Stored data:

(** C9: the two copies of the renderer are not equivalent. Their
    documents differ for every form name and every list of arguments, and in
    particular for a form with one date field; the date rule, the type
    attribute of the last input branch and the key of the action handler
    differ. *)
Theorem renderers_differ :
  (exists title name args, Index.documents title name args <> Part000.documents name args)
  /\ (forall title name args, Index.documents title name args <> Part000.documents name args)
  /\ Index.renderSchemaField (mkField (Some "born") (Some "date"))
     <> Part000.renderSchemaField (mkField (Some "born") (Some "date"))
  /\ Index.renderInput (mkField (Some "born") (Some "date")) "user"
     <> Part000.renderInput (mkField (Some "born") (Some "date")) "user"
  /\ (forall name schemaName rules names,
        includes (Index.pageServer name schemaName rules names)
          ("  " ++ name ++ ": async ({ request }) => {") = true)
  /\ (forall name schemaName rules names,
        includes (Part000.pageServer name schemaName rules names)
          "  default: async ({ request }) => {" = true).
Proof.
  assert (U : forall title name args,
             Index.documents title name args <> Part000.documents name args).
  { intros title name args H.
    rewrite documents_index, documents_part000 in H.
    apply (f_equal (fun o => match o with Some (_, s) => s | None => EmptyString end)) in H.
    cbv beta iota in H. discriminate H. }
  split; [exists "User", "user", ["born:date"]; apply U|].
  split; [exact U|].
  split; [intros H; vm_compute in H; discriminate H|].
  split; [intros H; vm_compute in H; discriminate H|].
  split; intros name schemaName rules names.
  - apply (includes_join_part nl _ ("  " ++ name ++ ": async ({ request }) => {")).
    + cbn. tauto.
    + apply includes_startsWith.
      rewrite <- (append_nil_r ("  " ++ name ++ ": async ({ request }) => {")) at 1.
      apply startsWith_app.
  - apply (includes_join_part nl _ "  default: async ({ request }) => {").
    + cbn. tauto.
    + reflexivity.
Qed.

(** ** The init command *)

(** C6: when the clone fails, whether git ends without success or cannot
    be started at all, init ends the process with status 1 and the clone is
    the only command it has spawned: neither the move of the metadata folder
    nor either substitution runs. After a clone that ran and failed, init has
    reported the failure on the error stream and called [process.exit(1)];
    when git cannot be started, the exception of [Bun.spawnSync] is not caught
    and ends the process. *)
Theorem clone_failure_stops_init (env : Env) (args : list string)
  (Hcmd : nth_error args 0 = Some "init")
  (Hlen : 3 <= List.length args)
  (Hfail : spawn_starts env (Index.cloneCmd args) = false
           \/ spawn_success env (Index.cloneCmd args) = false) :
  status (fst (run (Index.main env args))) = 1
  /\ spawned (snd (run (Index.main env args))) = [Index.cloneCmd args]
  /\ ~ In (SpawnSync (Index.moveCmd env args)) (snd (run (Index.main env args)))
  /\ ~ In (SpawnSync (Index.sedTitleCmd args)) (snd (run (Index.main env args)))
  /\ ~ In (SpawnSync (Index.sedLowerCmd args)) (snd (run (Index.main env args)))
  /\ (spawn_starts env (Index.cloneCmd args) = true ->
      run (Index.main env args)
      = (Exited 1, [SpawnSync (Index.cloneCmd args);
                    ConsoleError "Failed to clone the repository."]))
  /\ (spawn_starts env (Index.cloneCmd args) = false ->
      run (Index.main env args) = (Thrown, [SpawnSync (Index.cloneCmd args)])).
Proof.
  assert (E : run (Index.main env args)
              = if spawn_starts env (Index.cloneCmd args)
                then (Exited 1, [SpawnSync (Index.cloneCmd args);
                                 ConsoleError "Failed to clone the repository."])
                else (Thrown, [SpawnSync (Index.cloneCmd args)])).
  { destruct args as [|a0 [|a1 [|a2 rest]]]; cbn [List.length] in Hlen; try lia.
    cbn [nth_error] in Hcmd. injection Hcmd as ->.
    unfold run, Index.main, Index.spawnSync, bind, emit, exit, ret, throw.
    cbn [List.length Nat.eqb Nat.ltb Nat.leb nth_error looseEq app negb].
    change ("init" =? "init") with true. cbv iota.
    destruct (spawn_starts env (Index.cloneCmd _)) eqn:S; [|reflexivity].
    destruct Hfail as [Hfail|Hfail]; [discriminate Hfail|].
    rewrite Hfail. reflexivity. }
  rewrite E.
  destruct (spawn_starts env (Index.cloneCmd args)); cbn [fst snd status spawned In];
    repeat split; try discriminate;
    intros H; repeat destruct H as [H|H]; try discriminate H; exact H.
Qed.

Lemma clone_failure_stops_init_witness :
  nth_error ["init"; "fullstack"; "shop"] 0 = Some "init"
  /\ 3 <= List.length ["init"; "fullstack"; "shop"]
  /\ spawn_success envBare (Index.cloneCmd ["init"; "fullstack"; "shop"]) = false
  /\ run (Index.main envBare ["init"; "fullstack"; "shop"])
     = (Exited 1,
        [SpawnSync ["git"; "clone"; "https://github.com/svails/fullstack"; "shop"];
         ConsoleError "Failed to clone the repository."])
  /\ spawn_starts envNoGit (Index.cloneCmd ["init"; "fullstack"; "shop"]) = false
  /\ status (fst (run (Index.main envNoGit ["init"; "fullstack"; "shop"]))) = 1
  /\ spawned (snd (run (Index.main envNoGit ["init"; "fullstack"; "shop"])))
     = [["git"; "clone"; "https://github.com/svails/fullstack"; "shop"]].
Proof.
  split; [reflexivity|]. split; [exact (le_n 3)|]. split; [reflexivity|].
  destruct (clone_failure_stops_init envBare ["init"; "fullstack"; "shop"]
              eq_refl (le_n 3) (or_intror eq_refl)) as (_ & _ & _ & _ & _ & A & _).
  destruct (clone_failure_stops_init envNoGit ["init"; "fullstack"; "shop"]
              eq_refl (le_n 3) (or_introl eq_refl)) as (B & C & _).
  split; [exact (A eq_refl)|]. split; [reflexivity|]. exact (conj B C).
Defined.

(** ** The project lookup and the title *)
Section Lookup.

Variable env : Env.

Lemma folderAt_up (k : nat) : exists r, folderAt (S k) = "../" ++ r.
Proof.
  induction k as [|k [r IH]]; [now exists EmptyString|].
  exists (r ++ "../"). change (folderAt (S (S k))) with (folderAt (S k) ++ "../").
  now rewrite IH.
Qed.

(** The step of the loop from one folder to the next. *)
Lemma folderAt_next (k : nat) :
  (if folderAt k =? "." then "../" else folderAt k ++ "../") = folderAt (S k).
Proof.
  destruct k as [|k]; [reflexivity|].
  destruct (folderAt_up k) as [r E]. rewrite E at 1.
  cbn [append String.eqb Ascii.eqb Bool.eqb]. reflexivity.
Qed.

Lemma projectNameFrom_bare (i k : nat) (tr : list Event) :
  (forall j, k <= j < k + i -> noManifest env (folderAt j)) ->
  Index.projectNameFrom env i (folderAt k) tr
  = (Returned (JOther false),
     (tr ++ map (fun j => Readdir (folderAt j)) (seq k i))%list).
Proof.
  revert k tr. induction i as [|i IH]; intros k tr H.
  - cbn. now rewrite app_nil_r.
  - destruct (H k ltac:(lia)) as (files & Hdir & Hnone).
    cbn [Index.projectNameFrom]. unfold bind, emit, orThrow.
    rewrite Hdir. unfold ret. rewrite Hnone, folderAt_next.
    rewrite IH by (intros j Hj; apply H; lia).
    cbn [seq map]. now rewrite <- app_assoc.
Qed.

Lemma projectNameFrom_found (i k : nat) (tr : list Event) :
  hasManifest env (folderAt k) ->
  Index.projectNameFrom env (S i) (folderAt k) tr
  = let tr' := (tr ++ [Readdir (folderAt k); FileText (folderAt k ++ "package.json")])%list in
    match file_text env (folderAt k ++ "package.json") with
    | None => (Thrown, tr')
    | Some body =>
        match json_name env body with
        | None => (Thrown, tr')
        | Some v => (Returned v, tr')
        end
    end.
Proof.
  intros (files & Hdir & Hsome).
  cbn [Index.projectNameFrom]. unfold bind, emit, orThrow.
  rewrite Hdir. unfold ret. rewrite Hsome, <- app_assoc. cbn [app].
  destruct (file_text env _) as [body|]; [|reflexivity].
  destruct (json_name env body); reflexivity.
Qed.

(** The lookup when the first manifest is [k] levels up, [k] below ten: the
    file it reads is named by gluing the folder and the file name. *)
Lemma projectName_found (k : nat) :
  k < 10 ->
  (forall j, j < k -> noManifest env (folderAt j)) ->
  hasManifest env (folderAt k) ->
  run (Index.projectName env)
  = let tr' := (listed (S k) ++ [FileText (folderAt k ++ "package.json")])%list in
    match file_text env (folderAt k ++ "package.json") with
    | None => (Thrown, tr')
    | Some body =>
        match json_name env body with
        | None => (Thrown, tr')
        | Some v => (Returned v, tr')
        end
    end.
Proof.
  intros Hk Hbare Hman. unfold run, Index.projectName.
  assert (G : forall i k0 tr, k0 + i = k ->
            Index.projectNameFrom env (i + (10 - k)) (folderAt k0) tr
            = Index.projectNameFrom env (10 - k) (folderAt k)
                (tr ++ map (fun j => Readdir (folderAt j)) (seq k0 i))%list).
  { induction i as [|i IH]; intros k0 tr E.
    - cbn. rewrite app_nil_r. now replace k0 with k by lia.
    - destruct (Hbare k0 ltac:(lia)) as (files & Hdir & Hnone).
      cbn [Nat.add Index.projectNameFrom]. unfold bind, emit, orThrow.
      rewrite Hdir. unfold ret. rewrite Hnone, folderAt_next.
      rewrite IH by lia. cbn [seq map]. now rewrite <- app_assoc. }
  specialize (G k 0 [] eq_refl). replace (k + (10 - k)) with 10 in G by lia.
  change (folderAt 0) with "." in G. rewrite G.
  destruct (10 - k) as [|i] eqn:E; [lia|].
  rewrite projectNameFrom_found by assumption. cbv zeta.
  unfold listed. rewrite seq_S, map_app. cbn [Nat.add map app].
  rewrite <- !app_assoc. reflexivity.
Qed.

What you will do >> Extract from the records above the lines from the one containing "nor either substitution" to the one containing "args))) = [Index.cloneCmd args]", both lines included, exactly as they appear and with nothing else.

Task response >>
    nor either substitution runs. After a clone that ran and failed, init has
    reported the failure on the error stream and called [process.exit(1)];
    when git cannot be started, the exception of [Bun.spawnSync] is not caught
    and ends the process. *)
Theorem clone_failure_stops_init (env : Env) (args : list string)
  (Hcmd : nth_error args 0 = Some "init")
  (Hlen : 3 <= List.length args)
  (Hfail : spawn_starts env (Index.cloneCmd args) = false
           \/ spawn_success env (Index.cloneCmd args) = false) :
  status (fst (run (Index.main env args))) = 1
  /\ spawned (snd (run (Index.main env args))) = [Index.cloneCmd args]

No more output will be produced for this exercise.